+++ DATA FOR REVIEW +++

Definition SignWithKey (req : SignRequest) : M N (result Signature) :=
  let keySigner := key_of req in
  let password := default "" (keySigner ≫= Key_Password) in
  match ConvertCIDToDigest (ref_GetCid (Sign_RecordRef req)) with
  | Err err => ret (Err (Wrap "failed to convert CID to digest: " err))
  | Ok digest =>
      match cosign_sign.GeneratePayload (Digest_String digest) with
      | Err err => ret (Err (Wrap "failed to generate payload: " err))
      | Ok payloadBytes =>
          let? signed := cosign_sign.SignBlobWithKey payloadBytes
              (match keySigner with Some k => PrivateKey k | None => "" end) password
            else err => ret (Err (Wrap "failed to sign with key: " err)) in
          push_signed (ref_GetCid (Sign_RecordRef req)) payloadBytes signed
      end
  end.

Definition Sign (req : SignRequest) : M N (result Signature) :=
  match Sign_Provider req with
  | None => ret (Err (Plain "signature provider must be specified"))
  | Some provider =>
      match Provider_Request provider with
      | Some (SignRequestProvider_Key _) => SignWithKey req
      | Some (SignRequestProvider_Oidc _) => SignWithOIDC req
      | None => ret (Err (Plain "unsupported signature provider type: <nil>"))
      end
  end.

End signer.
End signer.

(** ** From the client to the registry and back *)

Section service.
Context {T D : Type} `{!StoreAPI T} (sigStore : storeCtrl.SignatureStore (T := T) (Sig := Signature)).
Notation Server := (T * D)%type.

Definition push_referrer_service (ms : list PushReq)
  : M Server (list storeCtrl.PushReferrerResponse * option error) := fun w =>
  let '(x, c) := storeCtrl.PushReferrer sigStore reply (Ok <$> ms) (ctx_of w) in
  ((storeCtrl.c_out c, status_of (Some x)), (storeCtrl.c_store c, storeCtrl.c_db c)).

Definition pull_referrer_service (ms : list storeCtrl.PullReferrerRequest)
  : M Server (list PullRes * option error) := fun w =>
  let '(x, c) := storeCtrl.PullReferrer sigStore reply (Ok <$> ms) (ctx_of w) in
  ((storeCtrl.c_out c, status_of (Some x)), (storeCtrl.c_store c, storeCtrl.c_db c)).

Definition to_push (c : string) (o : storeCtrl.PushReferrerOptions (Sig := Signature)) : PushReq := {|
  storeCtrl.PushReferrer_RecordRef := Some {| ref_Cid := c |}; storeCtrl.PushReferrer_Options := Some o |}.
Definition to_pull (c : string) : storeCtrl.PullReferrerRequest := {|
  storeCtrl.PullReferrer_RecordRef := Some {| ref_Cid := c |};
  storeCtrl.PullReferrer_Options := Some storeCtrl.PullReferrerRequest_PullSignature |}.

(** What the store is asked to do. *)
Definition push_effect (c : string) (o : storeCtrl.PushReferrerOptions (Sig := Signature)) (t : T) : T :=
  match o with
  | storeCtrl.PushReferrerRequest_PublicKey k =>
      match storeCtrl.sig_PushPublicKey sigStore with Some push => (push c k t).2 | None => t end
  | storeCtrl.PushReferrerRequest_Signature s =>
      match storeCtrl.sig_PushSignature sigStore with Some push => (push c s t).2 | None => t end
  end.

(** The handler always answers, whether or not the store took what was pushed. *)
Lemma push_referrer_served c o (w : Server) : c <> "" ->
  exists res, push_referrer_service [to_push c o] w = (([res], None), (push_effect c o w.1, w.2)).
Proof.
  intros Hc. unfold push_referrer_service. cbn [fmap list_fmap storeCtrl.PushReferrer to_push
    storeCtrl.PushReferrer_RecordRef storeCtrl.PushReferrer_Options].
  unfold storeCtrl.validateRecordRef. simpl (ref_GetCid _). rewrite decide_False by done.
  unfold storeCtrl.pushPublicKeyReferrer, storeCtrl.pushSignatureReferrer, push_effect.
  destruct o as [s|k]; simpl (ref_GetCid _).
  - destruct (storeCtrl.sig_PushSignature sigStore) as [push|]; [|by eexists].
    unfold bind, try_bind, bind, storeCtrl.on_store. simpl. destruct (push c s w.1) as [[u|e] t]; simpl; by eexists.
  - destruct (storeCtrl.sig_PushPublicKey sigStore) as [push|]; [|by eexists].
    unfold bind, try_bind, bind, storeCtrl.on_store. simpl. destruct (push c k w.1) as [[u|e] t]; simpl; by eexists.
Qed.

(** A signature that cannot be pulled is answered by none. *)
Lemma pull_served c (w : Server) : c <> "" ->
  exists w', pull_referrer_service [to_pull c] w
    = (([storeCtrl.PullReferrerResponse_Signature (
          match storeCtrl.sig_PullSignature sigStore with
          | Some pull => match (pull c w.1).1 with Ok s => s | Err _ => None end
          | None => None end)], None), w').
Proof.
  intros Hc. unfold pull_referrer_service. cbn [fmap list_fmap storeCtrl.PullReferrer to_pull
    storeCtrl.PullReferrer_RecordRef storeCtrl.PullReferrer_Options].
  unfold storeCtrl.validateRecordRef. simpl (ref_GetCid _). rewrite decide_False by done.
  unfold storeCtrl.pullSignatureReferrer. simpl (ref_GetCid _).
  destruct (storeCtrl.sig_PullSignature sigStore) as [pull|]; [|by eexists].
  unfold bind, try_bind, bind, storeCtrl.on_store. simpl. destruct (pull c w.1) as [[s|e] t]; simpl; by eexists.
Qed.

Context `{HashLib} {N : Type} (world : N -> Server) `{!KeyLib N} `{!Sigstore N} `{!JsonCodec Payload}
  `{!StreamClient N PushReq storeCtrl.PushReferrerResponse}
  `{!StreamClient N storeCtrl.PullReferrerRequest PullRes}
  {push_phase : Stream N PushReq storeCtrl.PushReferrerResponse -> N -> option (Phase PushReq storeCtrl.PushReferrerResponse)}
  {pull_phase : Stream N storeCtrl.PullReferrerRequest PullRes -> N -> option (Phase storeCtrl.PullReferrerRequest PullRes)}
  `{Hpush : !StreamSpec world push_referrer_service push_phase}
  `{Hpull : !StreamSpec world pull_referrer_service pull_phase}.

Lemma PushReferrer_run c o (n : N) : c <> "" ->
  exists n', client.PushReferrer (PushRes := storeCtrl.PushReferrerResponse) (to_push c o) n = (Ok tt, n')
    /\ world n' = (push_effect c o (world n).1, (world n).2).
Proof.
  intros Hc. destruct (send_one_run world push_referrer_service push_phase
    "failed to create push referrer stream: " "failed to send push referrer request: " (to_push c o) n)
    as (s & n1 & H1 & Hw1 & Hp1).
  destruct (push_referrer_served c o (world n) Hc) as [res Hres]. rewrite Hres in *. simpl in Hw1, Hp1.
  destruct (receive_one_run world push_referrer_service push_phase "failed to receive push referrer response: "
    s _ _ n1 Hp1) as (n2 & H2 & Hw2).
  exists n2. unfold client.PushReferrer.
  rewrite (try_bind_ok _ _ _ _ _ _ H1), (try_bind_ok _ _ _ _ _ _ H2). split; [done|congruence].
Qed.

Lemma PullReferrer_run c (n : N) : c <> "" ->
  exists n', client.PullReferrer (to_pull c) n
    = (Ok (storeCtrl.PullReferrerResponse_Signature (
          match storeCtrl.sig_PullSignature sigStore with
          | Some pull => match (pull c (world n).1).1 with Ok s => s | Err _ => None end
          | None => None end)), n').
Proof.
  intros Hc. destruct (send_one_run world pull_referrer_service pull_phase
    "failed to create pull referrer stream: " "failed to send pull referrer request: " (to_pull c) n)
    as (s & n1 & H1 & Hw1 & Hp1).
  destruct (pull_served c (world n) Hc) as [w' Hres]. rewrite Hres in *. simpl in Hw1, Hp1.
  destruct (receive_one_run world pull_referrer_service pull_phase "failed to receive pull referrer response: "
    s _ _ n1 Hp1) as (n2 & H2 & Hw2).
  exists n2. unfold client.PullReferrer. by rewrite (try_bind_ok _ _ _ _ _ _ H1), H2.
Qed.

+++

● **EXERCISE REQUIREMENTS**
Copy every line of the data that carries the word "password".

● **ANSWER SECTION**
  let password := default "" (keySigner ≫= Key_Password) in
              (match keySigner with Some k => PrivateKey k | None => "" end) password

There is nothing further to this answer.